The website has been set up to as a way of monitoring what is known as the Great Firewall of China - the censorship or blocking of vast swathes of the internet. Mainstream services such as Twitter and Facebook are banned in China.

When someone in China tries to access Google.com or any of the other services mentioned above, they are redirected to an IP address which is located in Korea, and doesn't serve any website at all.

However, at the time of publication, other Google search URLs, such as google.co.uk or google.au, were still accessible from inside China.

Google is the fifth most popular site in China, which has an online population of over 500 million people. "Never before have so many people been affected by a decision to block a website," GreatFire.org said in its blog post.

This is the latest incident in a long line of disputes between Google and the Chinese government.

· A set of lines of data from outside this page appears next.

(** The store's answer to a write, with the value returned on success. *)
Definition after_write {E St A} (f : StoreError -> E) (a : A) (r : Result StoreError unit * St) : Result E A * St :=
  (map_err f (_ ← r.1; Ok a), r.2).

Module TrustStore.
Section Ops.
Context {St : Type} `{Store St}.
Context (default_trust_level : TrustState.t).

Definition get_trust_metadata (s : St) (endpoint : list u8) : Result StoreError (option TrustMetadata.t) :=
  found ← store_get s Namespace.Trust endpoint;
  match found with
  | Some bytes => m ← TrustMetadata.decode bytes; Ok (Some m)
  | None => Ok None
  end.

Definition effective_trust_state (s : St) (endpoint : list u8) : Result StoreError TrustState.t :=
  found ← get_trust_metadata s endpoint;
  Ok (match found with Some m => m.(TrustMetadata.level) | None => default_trust_level end).

Definition effective_trust_level (s : St) (endpoint : list u8) : Result StoreError TrustLevel.t :=
  state ← effective_trust_state s endpoint;
  Ok (TrustState.to_level state).

Definition direct_tooling (s : St) (endpoint : list u8) : Result StoreError bool :=
  found ← get_trust_metadata s endpoint;
  Ok (match found with Some m => m.(TrustMetadata.direct_tooling) | None => false end).

Definition set_state (s : St) (endpoint : list u8) (state : TrustState.t) (now_ms : u64) : Result StoreError unit * St :=
  store_put s Namespace.Trust endpoint (TrustMetadata.encode (TrustMetadata.mk state true now_ms)).

Definition set_level (s : St) (endpoint : list u8) (level : TrustLevel.t) (now_ms : u64) : Result StoreError unit * St :=
  store_put s Namespace.Trust endpoint (TrustMetadata.encode (TrustMetadata.mk (TrustState.from_level level) true now_ms)).

Definition mark_distrusted (s : St) (endpoint : list u8) (now_ms : u64) : Result StoreError unit * St :=
  store_put s Namespace.Trust endpoint (TrustMetadata.encode (TrustMetadata.mk TrustState.Blocked true now_ms)).

Definition transition (s : St) (endpoint : list u8) (target : TrustState.t) (now_ms : u64)
    : Result TrustTransitionStoreError TrustState.t * St :=
  match map_err Storage (effective_trust_state s endpoint) with
  | Err e => (Err e, s)
  | Ok current =>
      match map_err Invalid (TrustState.transition_to current target) with
      | Err e => (Err e, s)
      | Ok next => after_write Storage next (set_state s endpoint next now_ms)
      end
  end.

Definition remove_distrust (s : St) (endpoint : list u8) : Result StoreError unit * St :=
  store_delete s Namespace.Trust endpoint.

End Ops.
End TrustStore.

(** ** Delegation chains *)

Definition starts_with (prefix key : list u8) : bool := bool_decide (take (length prefix) key = prefix).

Definition SIGNED_INTRODUCTION_PREFIX : list u8 := bstr "intro-signed/".
Definition SIGNED_DELEGATION_PREFIX : list u8 := bstr "delegation/".
Definition MAX_INTRODUCTION_DEPTH : usize := 2.
Definition MAX_INTRODUCTIONS_PER_SUBJECT : usize := 32.

Module StoredDelegationChain.
Record t := mk {
  root_public_key : list u8;
  root_capabilities : list (list u8);
  certificates : list SignedDelegation.t
}.

#[global] Instance t_eq_dec : EqDecision t.
Proof. solve_decision. Defined.
End StoredDelegationChain.

(** [u16::try_from(n).map_err(..)?.to_be_bytes()], and the same for a byte. *)
Definition be16_or {Er} (e : Er) (n : usize) : Result Er (list u8) :=
  if u16_max <? n then Err e else Ok (to_be_bytes 2 n).
Definition u8_or {Er} (e : Er) (n : usize) : Result Er (list u8) :=
  if u8_max <? n then Err e else Ok [n].

(** A certificate with its length before it. *)
Definition put_certificate (c : SignedDelegation.t) : EncOf StoreError := fun out =>
  encoded ← map_err (fun _ => Corrupt "invalid delegation") (SignedDelegation.to_bytes c);
  length ← be16_or QuotaExceeded (len encoded);
  Ok (out ++ length ++ encoded).
Lemma split_recovery_record root authority statement :
  len root = 32 -> RecoveryAuthorization.sized authority ->
  split_record (recovery_record root authority statement) =
    Ok (root, RecoveryAuthorization.signed_bytes authority ++ authority.(RecoveryAuthorization.signature),
        RecoveryRevocation.signed_bytes statement ++ statement.(RecoveryRevocation.signature)).
Proof.
  intros Hr Ha. pose proof (len_authorization _ Ha) as Hl. unfold split_record, recovery_record.
  set (a := RecoveryAuthorization.signed_bytes authority ++ _) in *. set (t := RecoveryRevocation.signed_bytes statement ++ _) in *.
  rewrite (get_range_is _ [] root (a ++ t)) by (done || lia). cbn [ok_or mbind Result_bind].
  rewrite (get_from_at _ root (a ++ t) 32) by (done || lia). cbn [ok_or mbind Result_bind].
  rewrite (get_range_is _ [] a t) by (done || lia). cbn [ok_or mbind Result_bind].
  rewrite (get_from_at _ (root ++ a) t) by (rewrite ?app_assoc, ?len_app; done || lia). done.
Qed.

(** What acceptance leaves behind: nothing new, or one record more. *)
Lemma accept_revocation_stored s statement authority root now s' :
  RecoveryStore.accept_revocation s statement authority root now = (Ok tt, s') ->
  (exists entries, store_scan s Namespace.Trust = Ok entries /\
     RecoveryStore.already_accepted entries statement = Ok true /\ s' = s) \/
  (contents s' Namespace.Trust =
     <[recovery_revocation_key statement := recovery_record root authority statement]> (contents s Namespace.Trust) /\
   RecoveryRevocation.validate statement authority root now = Ok tt /\
   RecoveryRevocation.to_bytes statement =
     Ok (RecoveryRevocation.signed_bytes statement ++ statement.(RecoveryRevocation.signature)) /\
   RecoveryAuthorization.to_bytes authority =
     Ok (RecoveryAuthorization.signed_bytes authority ++ authority.(RecoveryAuthorization.signature))).
Proof.
  unfold RecoveryStore.accept_revocation. intros H.
  destruct (RecoveryStore.prepare_revocation s statement authority root now) as [[value|]|e] eqn:E; [| |done].
  - right. unfold after_write in H. destruct (store_put s Namespace.Trust _ value) as [[[]|] s1] eqn:Ep; [|done].
    cbn in H. injection H as <-. apply put_same in Ep.
    apply bind_Ok in E as ([] & Ev & E). apply bind_Ok in E as (bytes & Eb & E). apply bind_Ok in E as (entries & _ & E).
    apply bind_Ok in E as (found & _ & E). destruct found; [done|]. apply bind_Ok in E as (ab & Ea & [= <-]).
    assert (Hb := Eb). apply bind_Ok in Hb as ([] & _ & Hb). cbv zeta in Hb. destruct (256 <? _); [done|]. apply (inj Ok) in Hb as <-.
    assert (Hab := Ea). apply bind_Ok in Hab as ([] & _ & <-%(inj Ok)). done.
  - left. injection H as <-. apply bind_Ok in E as ([] & _ & E). apply bind_Ok in E as (bytes & _ & E).
    apply bind_Ok in E as (entries & Hs%map_err_Ok & E). apply bind_Ok in E as (found & Hf & E). exists entries.
    destruct found; [done|]. by apply bind_Ok in E as (ab & _ & ?).
Qed.

Definition is_recovery (key : list u8) : Prop := starts_with REVOCATION_PREFIX key = true.

(** Every record under the prefix is longer than a bare statement may be. *)
Definition long_records (s : St) : Prop :=
  forall k v, contents s Namespace.Trust !! k = Some v -> is_recovery k -> 288 < len v.

Lemma is_recovery_key statement : is_recovery (recovery_revocation_key statement).
Proof. unfold is_recovery, starts_with, recovery_revocation_key. by rewrite take_app_length, bool_decide_eq_true_2. Qed.

Lemma recovery_record_long root authority statement :
  len root = 32 -> RecoveryAuthorization.sized authority -> RecoveryRevocation.sized statement ->
  RecoveryRevocation.to_bytes statement =
     Ok (RecoveryRevocation.signed_bytes statement ++ statement.(RecoveryRevocation.signature)) ->
  288 < len (recovery_record root authority statement).
Proof.
  intros Hr Ha Hs Hb. destruct (recovery_from_to _ _ Hs Hb) as [Hl _]. unfold recovery_record.
  rewrite len_app, len_app, Hr, (len_authorization _ Ha). unfold AUTHORITY_LEN. lia.
Qed.

(** With one long record in the way no statement is found acceptable. *)
Lemma long_record_refuses entries statement :
  (forall k v, (k, v) ∈ entries -> is_recovery k -> 288 < len v) ->
  (exists k v, (k, v) ∈ entries /\ is_recovery k) ->
  RecoveryStore.already_accepted entries statement = Err RecoveryError.Oversized.
Proof.
  intros Hl (k0 & v0 & Hin & Hr). induction entries as [|[k v] entries IH]; [by apply elem_of_nil in Hin|].
  cbn [RecoveryStore.already_accepted]. destruct (starts_with REVOCATION_PREFIX k) eqn:E; cbn [negb].
  - pose proof (Hl k v ltac:(left) E) as Hlv. unfold get_from. rewrite (proj2 (N.leb_le _ _)) by lia. cbn [ok_or mbind Result_bind].
    unfold RecoveryRevocation.from_bytes. by rewrite (proj2 (N.ltb_lt _ _)) by (rewrite len_from; lia).
  - apply IH.
    + intros k' v' Hin'. apply Hl. by right.
    + apply elem_of_cons in Hin as [[= -> ->]|Hin]; [|done]. unfold is_recovery in Hr. congruence.
Qed.
(** A statement no third party could have made: issued by the holder of a key of
    the endpoint it revokes, or a delegation revocation. *)
Definition authorized (st : SignedRevocation.t) : Prop :=
  SignedRevocation.is_self_authorized st = true \/ exists d, st.(SignedRevocation.subject) = RevocationSubject.Delegation d.

Definition authentic_record (v : list u8) : Prop :=
  exists issuer st encoded, v = issuer ++ encoded /\ SignedRevocation.to_bytes st = Ok encoded /\
    SignedRevocation.verify_signature st issuer = Ok tt /\ authorized st /\ len issuer = 32 /\ SignedRevocation.sized st.

Definition authentic (s : St) : Prop :=
  forall k v, contents s Namespace.Trust !! k = Some v -> starts_with SIGNED_REVOCATION_PREFIX k = true -> authentic_record v.

Lemma admitted_item existing entries issuer st now entries' :
  RevocationStore.admit_item existing entries issuer st now = Ok entries' ->
  SignedRevocation.validate st issuer now = Ok tt /\ authorized st /\
  (entries' = entries \/ entries' = entries ++ [(issuer, st)]).
Proof.
  intros ([] & Hv%map_err_Ok & H)%bind_Ok. split; [done|].
  destruct (negb (SignedRevocation.is_self_authorized st) && _) eqn:Ea; [done|].
  apply bind_Ok in H as (encoded & _ & H). cbv beta zeta in H. do 2 (destruct (existsb _ _ || existsb _ _); [done|]). split.
  - unfold authorized. destruct (SignedRevocation.is_self_authorized st); [by left|]. right. cbn [negb andb] in Ea.
    destruct (SignedRevocation.subject st) as [| |d| |]; try done. by exists d.
  - destruct (existsb _ _ || existsb _ _); apply (inj Ok) in H as <-; [by left|by right].
Qed.

Definition good_entry (now : u64) (e : list u8 * SignedRevocation.t) : Prop :=
  SignedRevocation.validate e.2 e.1 now = Ok tt /\ authorized e.2 /\ len e.1 = 32 /\ SignedRevocation.sized e.2.

(** What a batch item yields. *)
Lemma item_good body pos issuer st pos' :
  is_bytes body -> RevocationStore.read_batch_item body pos = Ok ((issuer, st), pos') ->
  len issuer = 32 /\ SignedRevocation.sized st.
Proof.
  intros Hb. unfold RevocationStore.read_batch_item. intros H.
  unfold mbind at 1, Dec_bind at 1 in H. destruct (read_slice_or _ 32 body pos) as [[i p1]|] eqn:E1; [|done].
  unfold mbind at 1, Dec_bind at 1 in H. destruct (read_be _ 2 body p1) as [[n p2]|] eqn:E2; [|done].
  unfold mbind at 1, Dec_bind at 1 in H. destruct (read_slice_or _ n body p2) as [[b p3]|] eqn:E3; [|done].
  unfold mbind at 1, Dec_bind at 1 in H. destruct (lift _ body p3) as [[t p4]|] eqn:E4; [|done].
  injection H as -> -> _.
  assert (Hsl : forall err n p v q, read_slice_or (Er := RevocationError.t) err n body p = Ok (v, q) -> len v = n /\ is_bytes v).
  { intros err n0 p v q (hi & H1%ok_or_Ok & H)%bind_Ok. apply bind_Ok in H as (v' & H2%ok_or_Ok & [= <- <-]).
    apply checked_add_Some in H1 as [-> _]. pose proof (get_range_Some _ _ _ _ H2). split; [lia|].
    unfold get_range in H2. destruct (_ && _); [|done]. injection H2 as <-. by apply list.Forall_take, list.Forall_drop. }
  split; [by apply Hsl in E1 as [? _]|]. apply Hsl in E3 as [_ Hbb]. apply bind_Ok in E4 as (t' & Hf%map_err_Ok & [= -> _]).
  unfold SignedRevocation.from_bytes in Hf. destruct (_ <? _); [done|]. apply bind_Ok in Hf as (t' & Ha & H).
  apply bind_Ok in H as (_ & _ & [= ->]). by destruct (all_of_spells _ _ _ _ _ revocation_spells Hbb Ha) as [? _].
Qed.

Lemma read_batch_good n existing entries now body pos entries' pos' :
  is_bytes body -> Forall (good_entry now) entries ->
  RevocationStore.read_batch n existing entries now body pos = Ok (entries', pos') -> Forall (good_entry now) entries'.
Proof.
  intros Hb. revert entries pos. induction n as [|n IH]; intros entries pos Hg H; cbn [RevocationStore.read_batch] in H.
  - by injection H as <- _.
  - unfold mbind at 1, Dec_bind at 1 in H. destruct (RevocationStore.read_batch_item body pos) as [[[issuer st] p1]|] eqn:E1; [|done].
    unfold mbind at 1, Dec_bind at 1 in H. destruct (lift _ body p1) as [[es p2]|] eqn:E2; [|done].
    apply bind_Ok in E2 as (es' & Ha & [= -> _]). destruct (admitted_item _ _ _ _ _ _ Ha) as (Hv & Hau & Hes).
    destruct (item_good _ _ _ _ _ Hb E1). eapply IH; [|exact H].
    destruct Hes as [-> | ->]; [done|]. apply list.Forall_app. split; [done|]. by apply list.Forall_singleton.
Qed.
(** The plaintext of CLIENT_AUTH: the fixed part, and the chain in a frame. *)
Lemma client_plaintext st c now depth signature :
  delegated st c now depth -> IdentityBinding.sized c.(ClientSide.binding) -> len signature = 64 ->
  let base := StaticHandshakeKeyPair.public c.(ClientSide.static_handshake) ++
    IdentityBinding.signed_bytes c.(ClientSide.binding) ++ c.(ClientSide.binding).(IdentityBinding.signature) ++ signature in
  exists tail chain,
    build_client_auth_plaintext_with_delegation (StaticHandshakeKeyPair.public c.(ClientSide.static_handshake)) c.(ClientSide.binding)
      signature c.(ClientSide.delegation_chain) = Ok (base ++ tail) /\ len tail <= 8200 /\
    read_delegation st (base ++ tail) c.(ClientSide.binding) now = Ok chain /\ delegation_depth_of chain = Ok depth.
Proof.
  intros Hd Hb Hs base.
  assert (Hbase : len base = 313).
  { unfold base. rewrite !len_app, static_public_len. pose proof (binding_wire_len _ Hb) as Hw. rewrite len_app in Hw.
    unfold BINDING_WIRE_LEN in Hw. lia. }
  unfold build_client_auth_plaintext_with_delegation. fold base. unfold read_delegation. change (32 + BINDING_WIRE_LEN + 64) with 313.
  destruct Hd as [[-> ->]|(record & He & Hsz & Hv & Hc & ->)].
  - exists [], None. rewrite app_nil_r. change (@len u8 [] =? 0) with true. by rewrite Hbase.
  - destruct (encoded_chain_len _ _ He) as [[Hpos Hmax] Hn]. rewrite (proj2 (N.eqb_neq _ 0)) by lia.
    destruct (framed_bytes Panic c.(ClientSide.delegation_chain) HandshakeAuth.MAX_DELEGATION_CHAIN_BYTES base Hmax) as (bs & Hbs & Hl & Hdec);
      [done|]. pose proof (bytes_decode_bounds _ _ _ _ Hdec) as [[Hp _] _].
    exists bs, (Some record.(StoredDelegationChain.certificates)). rewrite Hbs. split; [done|]. split; [unfold HandshakeAuth.MAX_DELEGATION_CHAIN_BYTES in *; lia|].
    rewrite len_app, Hbase, (proj2 (N.eqb_neq _ _)) by lia. unfold get_from. rewrite len_app, Hbase, (proj2 (N.leb_le _ _)) by lia.
    rewrite <- Hbase, from_app_len. cbn [ok_or mbind Result_bind]. rewrite Hdec. cbn [map_err mbind Result_bind].
    rewrite N.eqb_refl. cbn [negb]. rewrite (delegation_chain_read _ _ Hsz He). cbn [map_err mbind Result_bind].
    rewrite Hv. cbn [map_err mbind Result_bind]. rewrite bool_decide_eq_true_2 by done. cbn [negb]. rewrite Hc. cbn [map_err mbind Result_bind].
    split; [done|]. unfold delegation_depth_of. rewrite (proj2 (N.ltb_ge _ _)); [done|]. unfold u8_max. lia.
Qed.

(** A client that may log in: its binding is its own and valid now. *)
Definition bound (c : ClientSide.t) (now : u64) : Prop :=
  IdentityBinding.sized c.(ClientSide.binding) /\ IdentityBinding.validate c.(ClientSide.binding) now BINDING_SKEW_MS = Ok tt /\
  c.(ClientSide.binding).(IdentityBinding.identity_public_key) = IdentityKeyPair.public c.(ClientSide.identity) /\
  c.(ClientSide.binding).(IdentityBinding.static_handshake_public_key) = StaticHandshakeKeyPair.public c.(ClientSide.static_handshake).

Lemma validated_endpoint b now skew :
  IdentityBinding.validate b now skew = Ok tt ->
  b.(IdentityBinding.endpoint_id) = endpoint_id b.(IdentityBinding.identity_public_key).
Proof. unfold IdentityBinding.validate. destruct (negb _); [done|]. by case_bool_decide. Qed.

(** The client's signature over the transcript. *)
Definition client_signature (st : RuntimeState.t St) (c : ClientSide.t) (p : HandshakePending.t) : list u8 :=
  IdentityKeyPair.sign c.(ClientSide.identity)
    (client_signature_input p.(HandshakePending.transcript).(Transcript.hash)
       (endpoint_id (IdentityKeyPair.public c.(ClientSide.identity))) p.(HandshakePending.server_eid)
       (StaticHandshakeKeyPair.public c.(ClientSide.static_handshake))
       (StaticHandshakeKeyPair.public st.(RuntimeState.static_handshake))).

(** The responder recognises the client in the plaintext it has written. *)
Lemma client_recognised st c p now depth plaintext :
  bound c now -> delegated st c now depth ->
  build_client_auth_plaintext_with_delegation (StaticHandshakeKeyPair.public c.(ClientSide.static_handshake)) c.(ClientSide.binding)
    (client_signature st c p) c.(ClientSide.delegation_chain) = Ok plaintext ->
  authenticate_client p st plaintext now =
    Ok (PeerIdentity.mk (StaticHandshakeKeyPair.public c.(ClientSide.static_handshake)) c.(ClientSide.binding) depth) /\
  len plaintext <= 8513.
Proof.
  intros (Hb & Hv & Hi & Hst) Hd Hpl. assert (Hsig : len (client_signature st c p) = 64) by apply ed25519_sign_len.
  destruct (client_plaintext st c now depth _ Hd Hb Hsig) as (tail & chain & Hpl' & Hlt & Hrd & Hdep).
  rewrite Hpl in Hpl'. apply (inj Ok) in Hpl' as ->. clear Hpl.
  set (cs := StaticHandshakeKeyPair.public c.(ClientSide.static_handshake)) in *. set (sg := client_signature st c p) in *.
  set (bytes := IdentityBinding.signed_bytes c.(ClientSide.binding) ++ c.(ClientSide.binding).(IdentityBinding.signature)).
  assert (Hcs : len cs = 32) by apply static_public_len.
  assert (Hbl : len bytes = 217) by (by apply binding_wire_len).
  assert (Hshape : (cs ++ IdentityBinding.signed_bytes c.(ClientSide.binding) ++ c.(ClientSide.binding).(IdentityBinding.signature) ++ sg) ++ tail =
            cs ++ bytes ++ sg ++ tail) by (unfold bytes; by rewrite <- !app_assoc).
  rewrite Hshape in *. split; [|rewrite !len_app; lia]. unfold authenticate_client.
  change (32 + BINDING_WIRE_LEN + 64) with 313. change (32 + BINDING_WIRE_LEN) with 249.
  rewrite (get_range_is _ [] cs (bytes ++ sg ++ tail) 0 32) by (done || lia). cbn [ok_or mbind Result_bind].
  rewrite (get_range_is _ (cs ++ bytes) sg tail 249 313) by (rewrite <- ?app_assoc, ?len_app; done || lia). cbn [ok_or mbind Result_bind].
  rewrite (get_range_is _ cs bytes (sg ++ tail) 32 249) by (done || lia). cbn [ok_or mbind Result_bind].
  assert (Hparse : parse_client_binding bytes = Some c.(ClientSide.binding)) by (by apply binding_parse).
  rewrite Hparse. cbn [ok_or mbind Result_bind]. rewrite Hrd. cbn [mbind Result_bind].
  rewrite Hv. cbn [map_err mbind Result_bind]. rewrite Hst, bool_decide_eq_true_2 by done. cbn [negb].
  rewrite (validated_endpoint _ _ _ Hv), Hi. unfold sg, client_signature. fold cs. rewrite identity_verify_sign. cbn [negb].
  rewrite Hdep. done.
Qed.

(** The responder's handshake state while it waits for CLIENT_AUTH. *)
Definition awaiting (p : HandshakePending.t) : Prop :=
  p.(HandshakePending.machine) = HandshakeMachine.mk HandshakeKeys false false /\
  p.(HandshakePending.transcript).(Transcript.total_bytes) <= 33824.

Lemma auth_exchanged st c p now depth :
  bound c now -> delegated st c now depth -> awaiting p ->
  let out := output_of st p in
  let peer := PeerIdentity.mk (StaticHandshakeKeyPair.public c.(ClientSide.static_handshake)) c.(ClientSide.binding) depth in
  exists plaintext ct body t3 t4,
    build_client_auth_plaintext_with_delegation (StaticHandshakeKeyPair.public c.(ClientSide.static_handshake)) c.(ClientSide.binding)
      (client_signature st c p) c.(ClientSide.delegation_chain) = Ok plaintext /\
    encrypt_client_auth out.(ClientHandshakeOutput.client_auth_key) out.(ClientHandshakeOutput.transcript_hash) plaintext = Ok ct /\
    put_bytes_or (Message "client auth") ct Encoding.MAX_HANDSHAKE_MESSAGE [] = Ok body /\
    Transcript.update_message p.(HandshakePending.transcript) Encoding.CLIENT_AUTH body = Ok t3 /\
    let fin := build_server_finished p.(HandshakePending.secret4) t3.(Transcript.hash) st.(RuntimeState.identity)
                 p.(HandshakePending.server_eid) c.(ClientSide.binding).(IdentityBinding.endpoint_id)
                 (StaticHandshakeKeyPair.public st.(RuntimeState.static_handshake))
                 (StaticHandshakeKeyPair.public c.(ClientSide.static_handshake)) in
    complete_inner p st body now = Ok (fin, peer, HandshakeMachine.mk SessionKeys true false) /\
    Transcript.update_message t3 Encoding.SERVER_FINISHED fin = Ok t4.
Proof.
  intros Hc Hd [Hm Ht] out peer.
  destruct (client_plaintext st c now depth (client_signature st c p) Hd (proj1 Hc) (ed25519_sign_len _ _)) as (tail & chain & Hpl & _).
  set (plaintext := _ ++ tail) in Hpl. destruct (client_recognised _ _ _ _ _ _ Hc Hd Hpl) as [Hrec Hlen]. clearbody plaintext.
  destruct (packet_keys_Ok out.(ClientHandshakeOutput.client_auth_key)) as [keys Hk].
  destruct (seal_Ok keys 0 out.(ClientHandshakeOutput.transcript_hash) plaintext) as [ct Hct]; [lia|].
  pose proof (seal_len _ _ _ _ _ Hct) as Hcl. unfold TAG_LEN in Hcl.
  destruct (framed_bytes (Message "client auth") ct Encoding.MAX_HANDSHAKE_MESSAGE []) as (body & Hbody & Hbl & Hdec);
    [unfold Encoding.MAX_HANDSHAKE_MESSAGE; lia|done|]. cbn [app] in Hbody.
  assert (Hbl' : len body <= 16384) by lia.
  destruct (update_message_Ok p.(HandshakePending.transcript) Encoding.CLIENT_AUTH body) as (t3 & Ht3 & Hl3 & Hb3);
    [done|done|unfold Transcript.MAX_TRANSCRIPT; lia|].
  exists plaintext, ct, body, t3.
  set (fin := build_server_finished _ _ _ _ _ _ _).
  assert (Hfl : len fin = 96) by apply server_finished_split.
  destruct (update_message_Ok t3 Encoding.SERVER_FINISHED fin) as (t4 & Ht4 & _); [done|rewrite Hfl; done|unfold Transcript.MAX_TRANSCRIPT; lia|].
  exists t4. split; [done|]. split; [|split; [done|split; [done|split; [|done]]]].
  - unfold encrypt_client_auth. rewrite Hk. cbn [map_err mbind Result_bind]. by rewrite Hct.
  - unfold complete_inner, apply_event. rewrite Hm. cbn [HandshakeMachine.apply HandshakeMachine.next HandshakeMachine.state].
    cbn [map_err mbind Result_bind]. 
    change 16384 with Encoding.MAX_HANDSHAKE_MESSAGE. rewrite Hdec. cbn [map_err mbind Result_bind].
    unfold decrypt_client_auth.
    change (expand32 _ (bstr "client auth key") _) with (out.(ClientHandshakeOutput.client_auth_key)). rewrite Hk. cbn [map_err mbind Result_bind].
    change (Transcript.hash (HandshakePending.transcript p)) with (out.(ClientHandshakeOutput.transcript_hash)).
    rewrite (seal_open _ _ _ _ _ Hct). cbn [map_err mbind Result_bind]. rewrite Hrec. cbn [mbind Result_bind]. rewrite Ht3. done.
Qed.

(** The rest of an honest exchange: both Finished messages are accepted. *)
Lemma finished_exchanged st c p carrier hb retry sh shb t1 t2 out body t3 t4 fin peer :
  p.(HandshakePending.transcript) = t2 -> out = output_of st p ->
  first_transcript carrier hb retry = Ok t1 -> ServerHello.encode sh = Ok shb ->
  Transcript.update_message t1 Encoding.SERVER_HELLO shb = Ok t2 ->
  Transcript.update_message t2 Encoding.CLIENT_AUTH body = Ok t3 ->
  st.(RuntimeState.primary_binding).(IdentityBinding.identity_public_key) = IdentityKeyPair.public st.(RuntimeState.identity) ->
  peer = endpoint_id (IdentityKeyPair.public c.(ClientSide.identity)) ->
  fin = build_server_finished p.(HandshakePending.secret4) t3.(Transcript.hash) st.(RuntimeState.identity)
          p.(HandshakePending.server_eid) peer (StaticHandshakeKeyPair.public st.(RuntimeState.static_handshake))
          (StaticHandshakeKeyPair.public c.(ClientSide.static_handshake)) ->
  Transcript.update_message t3 Encoding.SERVER_FINISHED fin = Ok t4 ->
  p.(HandshakePending.machine) = HandshakeMachine.mk SessionKeys true false ->
  exists confirmation,
    client_finish c carrier hb retry sh out body fin = Ok confirmation /\
    confirm_client p body fin confirmation = (Ok tt, HandshakePending.with_machine p (HandshakeMachine.mk Confirmed true true)) /\
    len confirmation = 32.
Proof.
  intros Hp -> Ht1 Hsh Ht2 Ht3 Hid -> -> Ht4 Hm.
  set (fin := build_server_finished _ _ _ _ _ _ _) in *.
  exists (finished_mac (finished_key p.(HandshakePending.secret4) (bstr "client finished") t3.(Transcript.hash)) t4.(Transcript.hash)).
  unfold first_transcript in Ht1. apply bind_Ok in Ht1 as (t0 & Ht0 & <-%(inj Ok)). split; [|split; [|apply finished_mac_len]].
  - unfold client_finish. rewrite Ht0. cbn [map_err mbind Result_bind]. rewrite Hsh. cbn [map_err mbind Result_bind].
    rewrite Ht2. cbn [map_err mbind Result_bind].
    cbn [output_of ClientHandshakeOutput.handshake_secret4 ClientHandshakeOutput.server_identity_public_key
         ClientHandshakeOutput.server_endpoint_id ClientHandshakeOutput.server_static_public_key]. rewrite Hid.
    pose proof (server_finished_accepted t2 t3 _ _ _ _ _ _ body Ht3 t4 Ht4) as Hacc. fold fin in Hacc. by rewrite Hacc.
  - unfold confirm_client, apply_event. rewrite Hm, Hp. cbn [map_err mbind Result_bind HandshakeMachine.apply HandshakeMachine.next HandshakeMachine.state].
    rewrite (client_finished_accepted t2 t3 t4 _ body fin Ht3 Ht4). done.
Qed.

Back in January 2010 Google announced that it would no longer abide by the Chinese government's rules which forced Google to censor search results.

This was in response to a Chinese-originated hacking attack on them and other US firms, including the hacking of thousands of Gmail accounts belonging to human rights activists.

In March of that year Google began to redirect queries from Google.cn to Google.com.hk (Google Hong Kong) thereby bypassing Chinese regulators and allowing uncensored Simplified Chinese results.

A week after this change took place, Google.com went down in China for 10 hours for some still-unknown reason, though sub-domains for mail, maps and documents were unaffected this time.

It is unclear if this block will be temporary or is a more permanent decision by the Chinese authorities.